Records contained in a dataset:
^^^^^^^^

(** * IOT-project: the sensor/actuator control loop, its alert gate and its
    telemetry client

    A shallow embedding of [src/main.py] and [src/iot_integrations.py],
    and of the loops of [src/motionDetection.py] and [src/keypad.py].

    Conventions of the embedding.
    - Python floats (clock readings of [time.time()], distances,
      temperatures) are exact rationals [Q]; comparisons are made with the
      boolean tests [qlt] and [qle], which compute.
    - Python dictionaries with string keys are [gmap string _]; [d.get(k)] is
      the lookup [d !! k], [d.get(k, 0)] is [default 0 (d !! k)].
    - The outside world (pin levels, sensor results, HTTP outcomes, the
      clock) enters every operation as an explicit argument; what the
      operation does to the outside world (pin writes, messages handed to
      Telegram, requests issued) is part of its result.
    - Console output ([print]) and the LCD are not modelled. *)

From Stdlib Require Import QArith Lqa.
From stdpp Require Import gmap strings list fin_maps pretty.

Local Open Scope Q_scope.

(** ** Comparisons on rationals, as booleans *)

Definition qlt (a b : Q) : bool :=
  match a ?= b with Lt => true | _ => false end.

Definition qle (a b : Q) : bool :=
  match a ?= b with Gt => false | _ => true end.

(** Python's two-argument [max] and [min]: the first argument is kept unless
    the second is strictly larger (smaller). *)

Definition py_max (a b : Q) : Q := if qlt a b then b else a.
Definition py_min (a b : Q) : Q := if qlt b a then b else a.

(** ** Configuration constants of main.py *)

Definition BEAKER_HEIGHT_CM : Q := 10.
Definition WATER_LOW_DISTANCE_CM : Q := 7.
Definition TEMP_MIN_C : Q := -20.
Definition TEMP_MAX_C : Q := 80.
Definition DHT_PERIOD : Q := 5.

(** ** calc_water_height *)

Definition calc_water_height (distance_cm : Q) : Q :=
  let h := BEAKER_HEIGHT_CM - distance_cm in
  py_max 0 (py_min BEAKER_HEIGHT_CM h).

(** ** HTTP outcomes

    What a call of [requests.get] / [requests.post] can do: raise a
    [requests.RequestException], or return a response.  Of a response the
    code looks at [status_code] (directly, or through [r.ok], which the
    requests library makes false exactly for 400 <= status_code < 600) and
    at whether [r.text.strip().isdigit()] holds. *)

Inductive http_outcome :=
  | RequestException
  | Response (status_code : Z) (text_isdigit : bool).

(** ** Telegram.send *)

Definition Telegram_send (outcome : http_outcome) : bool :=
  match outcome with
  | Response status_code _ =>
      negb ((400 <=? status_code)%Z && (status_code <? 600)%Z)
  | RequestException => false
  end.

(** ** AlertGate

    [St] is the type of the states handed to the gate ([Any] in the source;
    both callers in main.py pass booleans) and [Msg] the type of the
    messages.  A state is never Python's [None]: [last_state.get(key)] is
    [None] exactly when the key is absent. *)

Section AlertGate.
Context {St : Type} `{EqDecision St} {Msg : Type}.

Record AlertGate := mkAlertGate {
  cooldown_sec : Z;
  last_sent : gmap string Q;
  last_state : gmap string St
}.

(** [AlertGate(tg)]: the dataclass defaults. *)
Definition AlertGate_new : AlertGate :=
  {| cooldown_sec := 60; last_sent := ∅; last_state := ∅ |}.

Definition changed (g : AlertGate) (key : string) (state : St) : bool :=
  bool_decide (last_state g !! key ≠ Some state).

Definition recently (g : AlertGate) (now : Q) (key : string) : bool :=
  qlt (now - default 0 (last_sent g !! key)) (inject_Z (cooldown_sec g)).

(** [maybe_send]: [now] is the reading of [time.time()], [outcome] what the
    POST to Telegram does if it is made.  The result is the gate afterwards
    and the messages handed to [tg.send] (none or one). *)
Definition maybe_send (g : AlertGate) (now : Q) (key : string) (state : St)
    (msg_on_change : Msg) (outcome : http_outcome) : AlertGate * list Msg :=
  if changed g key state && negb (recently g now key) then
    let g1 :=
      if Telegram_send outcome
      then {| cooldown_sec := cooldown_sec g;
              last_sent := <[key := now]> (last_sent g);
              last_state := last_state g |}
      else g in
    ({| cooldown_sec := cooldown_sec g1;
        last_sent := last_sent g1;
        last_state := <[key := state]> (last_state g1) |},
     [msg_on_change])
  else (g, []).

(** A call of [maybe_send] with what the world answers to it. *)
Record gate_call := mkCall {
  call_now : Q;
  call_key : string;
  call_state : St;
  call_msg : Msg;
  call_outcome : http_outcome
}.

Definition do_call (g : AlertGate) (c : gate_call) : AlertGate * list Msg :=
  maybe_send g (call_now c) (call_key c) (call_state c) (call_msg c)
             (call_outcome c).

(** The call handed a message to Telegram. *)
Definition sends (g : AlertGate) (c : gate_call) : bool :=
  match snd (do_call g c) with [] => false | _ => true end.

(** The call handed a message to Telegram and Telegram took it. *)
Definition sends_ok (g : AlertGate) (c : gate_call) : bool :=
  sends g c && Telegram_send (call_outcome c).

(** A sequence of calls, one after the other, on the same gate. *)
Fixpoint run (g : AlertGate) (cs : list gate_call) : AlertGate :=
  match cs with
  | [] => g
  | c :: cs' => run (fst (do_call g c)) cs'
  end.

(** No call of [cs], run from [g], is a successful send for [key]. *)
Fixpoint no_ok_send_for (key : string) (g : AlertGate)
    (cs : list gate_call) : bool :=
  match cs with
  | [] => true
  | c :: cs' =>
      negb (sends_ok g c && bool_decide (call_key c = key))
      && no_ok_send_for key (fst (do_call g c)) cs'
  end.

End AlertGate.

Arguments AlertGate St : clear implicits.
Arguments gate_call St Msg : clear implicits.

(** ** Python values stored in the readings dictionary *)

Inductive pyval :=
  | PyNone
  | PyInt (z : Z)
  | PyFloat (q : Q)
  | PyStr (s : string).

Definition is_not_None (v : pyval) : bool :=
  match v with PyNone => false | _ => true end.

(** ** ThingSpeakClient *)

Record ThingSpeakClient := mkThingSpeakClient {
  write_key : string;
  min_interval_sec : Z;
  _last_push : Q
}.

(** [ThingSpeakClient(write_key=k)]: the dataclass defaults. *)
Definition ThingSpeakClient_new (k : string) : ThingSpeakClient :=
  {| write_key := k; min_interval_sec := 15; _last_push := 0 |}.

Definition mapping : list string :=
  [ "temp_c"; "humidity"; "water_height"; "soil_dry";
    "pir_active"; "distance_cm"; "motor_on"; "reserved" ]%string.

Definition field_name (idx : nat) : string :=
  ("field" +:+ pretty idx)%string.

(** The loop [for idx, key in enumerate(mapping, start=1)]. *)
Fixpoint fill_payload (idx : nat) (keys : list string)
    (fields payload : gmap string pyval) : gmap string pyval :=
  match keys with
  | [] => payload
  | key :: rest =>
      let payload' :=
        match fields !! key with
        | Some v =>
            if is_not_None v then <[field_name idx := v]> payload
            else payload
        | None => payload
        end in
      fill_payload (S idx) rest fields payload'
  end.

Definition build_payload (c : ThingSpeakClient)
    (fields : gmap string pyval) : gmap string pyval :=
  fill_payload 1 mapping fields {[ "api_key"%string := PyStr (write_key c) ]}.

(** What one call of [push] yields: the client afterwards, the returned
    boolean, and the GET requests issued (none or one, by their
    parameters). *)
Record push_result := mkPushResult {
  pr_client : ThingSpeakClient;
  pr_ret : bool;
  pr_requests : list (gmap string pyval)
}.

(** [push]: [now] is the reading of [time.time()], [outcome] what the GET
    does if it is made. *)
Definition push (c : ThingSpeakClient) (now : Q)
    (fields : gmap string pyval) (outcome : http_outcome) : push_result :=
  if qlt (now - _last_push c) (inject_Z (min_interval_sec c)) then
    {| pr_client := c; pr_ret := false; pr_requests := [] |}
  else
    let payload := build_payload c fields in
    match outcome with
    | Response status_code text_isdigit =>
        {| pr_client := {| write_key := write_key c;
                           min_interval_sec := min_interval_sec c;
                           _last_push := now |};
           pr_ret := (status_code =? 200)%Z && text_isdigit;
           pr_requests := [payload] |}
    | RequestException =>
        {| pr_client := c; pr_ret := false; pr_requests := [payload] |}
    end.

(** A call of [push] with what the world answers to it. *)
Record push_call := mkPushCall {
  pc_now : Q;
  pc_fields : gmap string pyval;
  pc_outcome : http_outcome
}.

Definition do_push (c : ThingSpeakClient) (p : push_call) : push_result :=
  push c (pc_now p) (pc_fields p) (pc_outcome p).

^^^^^^^^

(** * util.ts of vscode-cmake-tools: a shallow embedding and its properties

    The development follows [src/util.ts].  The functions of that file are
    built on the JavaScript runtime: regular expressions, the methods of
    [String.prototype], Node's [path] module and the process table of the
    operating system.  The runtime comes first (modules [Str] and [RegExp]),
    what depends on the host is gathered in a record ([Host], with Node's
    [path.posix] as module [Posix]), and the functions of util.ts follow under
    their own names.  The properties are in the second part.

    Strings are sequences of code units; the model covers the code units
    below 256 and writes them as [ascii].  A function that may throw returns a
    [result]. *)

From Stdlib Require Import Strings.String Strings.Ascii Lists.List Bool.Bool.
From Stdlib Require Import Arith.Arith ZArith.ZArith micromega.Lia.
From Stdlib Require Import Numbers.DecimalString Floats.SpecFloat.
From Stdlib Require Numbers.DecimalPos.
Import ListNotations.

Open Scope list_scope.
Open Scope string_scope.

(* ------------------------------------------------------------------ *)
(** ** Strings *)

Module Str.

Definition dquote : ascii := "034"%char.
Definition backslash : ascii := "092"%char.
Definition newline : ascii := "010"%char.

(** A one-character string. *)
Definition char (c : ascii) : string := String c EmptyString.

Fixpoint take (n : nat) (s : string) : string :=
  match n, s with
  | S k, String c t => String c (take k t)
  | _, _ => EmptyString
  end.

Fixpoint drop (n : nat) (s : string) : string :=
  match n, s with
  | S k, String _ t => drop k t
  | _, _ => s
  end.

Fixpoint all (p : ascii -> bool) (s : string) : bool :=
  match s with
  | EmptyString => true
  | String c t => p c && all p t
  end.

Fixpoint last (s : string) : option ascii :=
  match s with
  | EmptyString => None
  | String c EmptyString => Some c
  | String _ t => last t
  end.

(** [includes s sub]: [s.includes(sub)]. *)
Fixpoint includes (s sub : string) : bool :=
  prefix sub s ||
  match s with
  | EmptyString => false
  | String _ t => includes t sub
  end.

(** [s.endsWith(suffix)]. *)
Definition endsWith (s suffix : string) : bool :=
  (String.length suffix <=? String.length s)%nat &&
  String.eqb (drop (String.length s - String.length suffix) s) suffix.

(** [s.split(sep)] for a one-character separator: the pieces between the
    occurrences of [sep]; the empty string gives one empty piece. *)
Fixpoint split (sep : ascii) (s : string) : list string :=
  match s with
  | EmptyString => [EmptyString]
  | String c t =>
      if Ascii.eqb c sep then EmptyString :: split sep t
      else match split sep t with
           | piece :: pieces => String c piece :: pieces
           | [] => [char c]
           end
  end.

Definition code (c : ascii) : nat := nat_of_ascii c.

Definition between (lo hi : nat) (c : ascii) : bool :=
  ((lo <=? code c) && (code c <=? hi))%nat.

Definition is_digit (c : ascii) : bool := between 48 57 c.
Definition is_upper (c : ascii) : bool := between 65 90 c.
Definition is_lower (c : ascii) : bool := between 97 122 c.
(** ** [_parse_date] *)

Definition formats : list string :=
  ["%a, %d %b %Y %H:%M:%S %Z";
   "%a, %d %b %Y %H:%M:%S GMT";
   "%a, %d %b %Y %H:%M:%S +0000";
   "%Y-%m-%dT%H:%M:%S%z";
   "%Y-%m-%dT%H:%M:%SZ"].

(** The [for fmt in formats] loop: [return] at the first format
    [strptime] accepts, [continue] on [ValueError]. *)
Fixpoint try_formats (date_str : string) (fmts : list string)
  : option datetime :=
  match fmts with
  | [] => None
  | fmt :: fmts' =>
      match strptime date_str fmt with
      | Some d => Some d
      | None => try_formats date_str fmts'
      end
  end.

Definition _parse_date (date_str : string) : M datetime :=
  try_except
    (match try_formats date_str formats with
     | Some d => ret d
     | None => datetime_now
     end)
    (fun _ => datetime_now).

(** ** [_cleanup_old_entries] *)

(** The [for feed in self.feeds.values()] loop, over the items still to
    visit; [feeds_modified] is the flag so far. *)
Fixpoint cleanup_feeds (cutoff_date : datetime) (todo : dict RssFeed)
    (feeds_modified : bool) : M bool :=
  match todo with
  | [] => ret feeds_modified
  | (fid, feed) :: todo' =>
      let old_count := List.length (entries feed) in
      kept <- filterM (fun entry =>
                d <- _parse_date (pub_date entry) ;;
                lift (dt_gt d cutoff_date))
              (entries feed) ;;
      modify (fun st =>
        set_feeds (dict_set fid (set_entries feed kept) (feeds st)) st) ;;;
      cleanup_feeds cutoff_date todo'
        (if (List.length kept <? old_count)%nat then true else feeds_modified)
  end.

^^^^^^^^

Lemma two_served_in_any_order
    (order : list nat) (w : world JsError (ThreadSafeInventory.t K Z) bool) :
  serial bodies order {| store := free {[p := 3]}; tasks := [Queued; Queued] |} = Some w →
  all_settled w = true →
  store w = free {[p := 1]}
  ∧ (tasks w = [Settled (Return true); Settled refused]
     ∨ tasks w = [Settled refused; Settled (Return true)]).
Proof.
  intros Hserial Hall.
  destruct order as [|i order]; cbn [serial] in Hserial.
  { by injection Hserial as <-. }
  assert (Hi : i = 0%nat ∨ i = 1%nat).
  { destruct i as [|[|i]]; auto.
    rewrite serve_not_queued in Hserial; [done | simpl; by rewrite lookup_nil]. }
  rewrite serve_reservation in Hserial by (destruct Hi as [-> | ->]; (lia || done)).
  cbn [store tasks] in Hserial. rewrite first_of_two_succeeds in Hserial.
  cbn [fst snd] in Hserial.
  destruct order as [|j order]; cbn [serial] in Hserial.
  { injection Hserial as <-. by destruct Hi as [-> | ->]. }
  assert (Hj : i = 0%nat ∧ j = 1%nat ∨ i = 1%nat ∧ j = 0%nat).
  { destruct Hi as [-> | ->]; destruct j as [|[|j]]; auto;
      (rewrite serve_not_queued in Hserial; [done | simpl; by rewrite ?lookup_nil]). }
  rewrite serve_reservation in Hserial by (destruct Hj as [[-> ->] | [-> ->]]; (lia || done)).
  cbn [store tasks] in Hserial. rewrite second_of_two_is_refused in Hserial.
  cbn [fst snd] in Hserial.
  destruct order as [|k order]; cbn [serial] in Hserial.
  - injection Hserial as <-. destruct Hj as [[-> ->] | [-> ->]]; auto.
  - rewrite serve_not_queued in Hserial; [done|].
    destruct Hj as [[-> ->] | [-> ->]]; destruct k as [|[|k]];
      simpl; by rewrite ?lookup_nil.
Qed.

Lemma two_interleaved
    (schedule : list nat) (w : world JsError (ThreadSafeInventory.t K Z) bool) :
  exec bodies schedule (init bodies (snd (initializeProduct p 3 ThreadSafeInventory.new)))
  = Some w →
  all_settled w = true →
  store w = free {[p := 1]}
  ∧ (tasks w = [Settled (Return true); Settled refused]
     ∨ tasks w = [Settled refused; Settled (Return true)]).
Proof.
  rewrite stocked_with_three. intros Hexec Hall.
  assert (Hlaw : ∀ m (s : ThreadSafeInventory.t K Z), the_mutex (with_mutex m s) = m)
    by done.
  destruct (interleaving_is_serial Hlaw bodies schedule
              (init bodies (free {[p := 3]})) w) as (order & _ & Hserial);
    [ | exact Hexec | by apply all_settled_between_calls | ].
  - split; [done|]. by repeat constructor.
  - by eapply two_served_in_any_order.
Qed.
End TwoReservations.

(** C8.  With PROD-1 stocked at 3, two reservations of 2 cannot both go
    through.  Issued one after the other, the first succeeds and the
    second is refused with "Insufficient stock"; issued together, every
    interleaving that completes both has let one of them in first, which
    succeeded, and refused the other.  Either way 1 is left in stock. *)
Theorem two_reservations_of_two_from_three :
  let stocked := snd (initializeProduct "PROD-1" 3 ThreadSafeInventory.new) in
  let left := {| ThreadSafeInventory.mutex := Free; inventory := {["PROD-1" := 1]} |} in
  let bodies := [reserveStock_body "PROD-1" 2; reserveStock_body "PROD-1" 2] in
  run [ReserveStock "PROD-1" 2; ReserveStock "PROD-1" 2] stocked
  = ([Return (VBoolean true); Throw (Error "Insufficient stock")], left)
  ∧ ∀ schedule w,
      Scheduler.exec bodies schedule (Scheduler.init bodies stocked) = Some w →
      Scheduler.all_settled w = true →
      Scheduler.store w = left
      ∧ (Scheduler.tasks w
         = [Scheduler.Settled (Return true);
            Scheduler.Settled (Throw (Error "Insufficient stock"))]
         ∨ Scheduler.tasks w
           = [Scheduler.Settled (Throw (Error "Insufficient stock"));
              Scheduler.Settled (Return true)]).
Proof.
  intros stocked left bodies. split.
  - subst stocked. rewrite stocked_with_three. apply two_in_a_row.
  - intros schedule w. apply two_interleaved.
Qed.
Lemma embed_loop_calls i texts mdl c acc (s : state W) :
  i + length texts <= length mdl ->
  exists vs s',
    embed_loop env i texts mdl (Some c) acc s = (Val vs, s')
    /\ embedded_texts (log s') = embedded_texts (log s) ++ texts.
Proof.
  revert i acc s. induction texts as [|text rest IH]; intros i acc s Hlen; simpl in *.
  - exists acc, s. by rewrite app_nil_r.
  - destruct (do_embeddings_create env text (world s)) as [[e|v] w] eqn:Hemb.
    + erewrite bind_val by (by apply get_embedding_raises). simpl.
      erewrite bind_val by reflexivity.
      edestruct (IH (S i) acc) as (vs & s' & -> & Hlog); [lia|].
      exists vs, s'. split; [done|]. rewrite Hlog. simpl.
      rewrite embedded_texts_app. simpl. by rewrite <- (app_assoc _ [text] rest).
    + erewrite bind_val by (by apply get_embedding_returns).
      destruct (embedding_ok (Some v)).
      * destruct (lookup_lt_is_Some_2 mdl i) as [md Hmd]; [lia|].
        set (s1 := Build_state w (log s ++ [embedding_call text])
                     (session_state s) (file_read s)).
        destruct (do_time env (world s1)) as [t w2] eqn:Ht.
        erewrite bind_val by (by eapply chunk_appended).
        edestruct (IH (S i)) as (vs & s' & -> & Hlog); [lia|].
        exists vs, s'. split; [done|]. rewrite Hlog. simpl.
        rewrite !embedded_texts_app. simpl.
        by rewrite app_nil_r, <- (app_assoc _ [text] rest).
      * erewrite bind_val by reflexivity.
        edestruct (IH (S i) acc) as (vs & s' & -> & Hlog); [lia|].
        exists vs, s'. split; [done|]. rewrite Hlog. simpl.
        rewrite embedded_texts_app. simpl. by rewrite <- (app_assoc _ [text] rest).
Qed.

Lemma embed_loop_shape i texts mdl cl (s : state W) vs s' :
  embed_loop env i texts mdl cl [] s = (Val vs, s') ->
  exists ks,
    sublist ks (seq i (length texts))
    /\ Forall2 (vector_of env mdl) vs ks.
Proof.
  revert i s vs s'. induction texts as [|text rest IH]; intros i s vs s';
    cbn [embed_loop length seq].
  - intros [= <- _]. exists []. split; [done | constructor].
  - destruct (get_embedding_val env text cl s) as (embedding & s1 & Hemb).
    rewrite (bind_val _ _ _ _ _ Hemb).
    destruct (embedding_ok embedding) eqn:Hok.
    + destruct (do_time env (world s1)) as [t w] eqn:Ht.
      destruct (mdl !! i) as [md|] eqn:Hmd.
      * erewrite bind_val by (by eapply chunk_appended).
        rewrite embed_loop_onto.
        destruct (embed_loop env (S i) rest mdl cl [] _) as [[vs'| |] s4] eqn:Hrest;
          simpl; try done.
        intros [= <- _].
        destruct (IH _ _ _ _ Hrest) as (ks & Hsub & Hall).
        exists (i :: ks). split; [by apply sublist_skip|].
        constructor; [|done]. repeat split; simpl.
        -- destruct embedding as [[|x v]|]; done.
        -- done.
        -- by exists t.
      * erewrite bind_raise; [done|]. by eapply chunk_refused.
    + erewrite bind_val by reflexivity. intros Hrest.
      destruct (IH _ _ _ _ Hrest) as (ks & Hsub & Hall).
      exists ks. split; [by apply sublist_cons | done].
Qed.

^^^^^^^^

EXERCISE PROMPT:
Using the records above, restate word for word the lines from the one with "Telegram, requests issued)" through the one with "(** ** Comparisons", both included.

PROBLEM SOLUTION:
      Telegram, requests issued) is part of its result.
    - Console output ([print]) and the LCD are not modelled. *)

From Stdlib Require Import QArith Lqa.
From stdpp Require Import gmap strings list fin_maps pretty.

Local Open Scope Q_scope.

(** ** Comparisons on rationals, as booleans *)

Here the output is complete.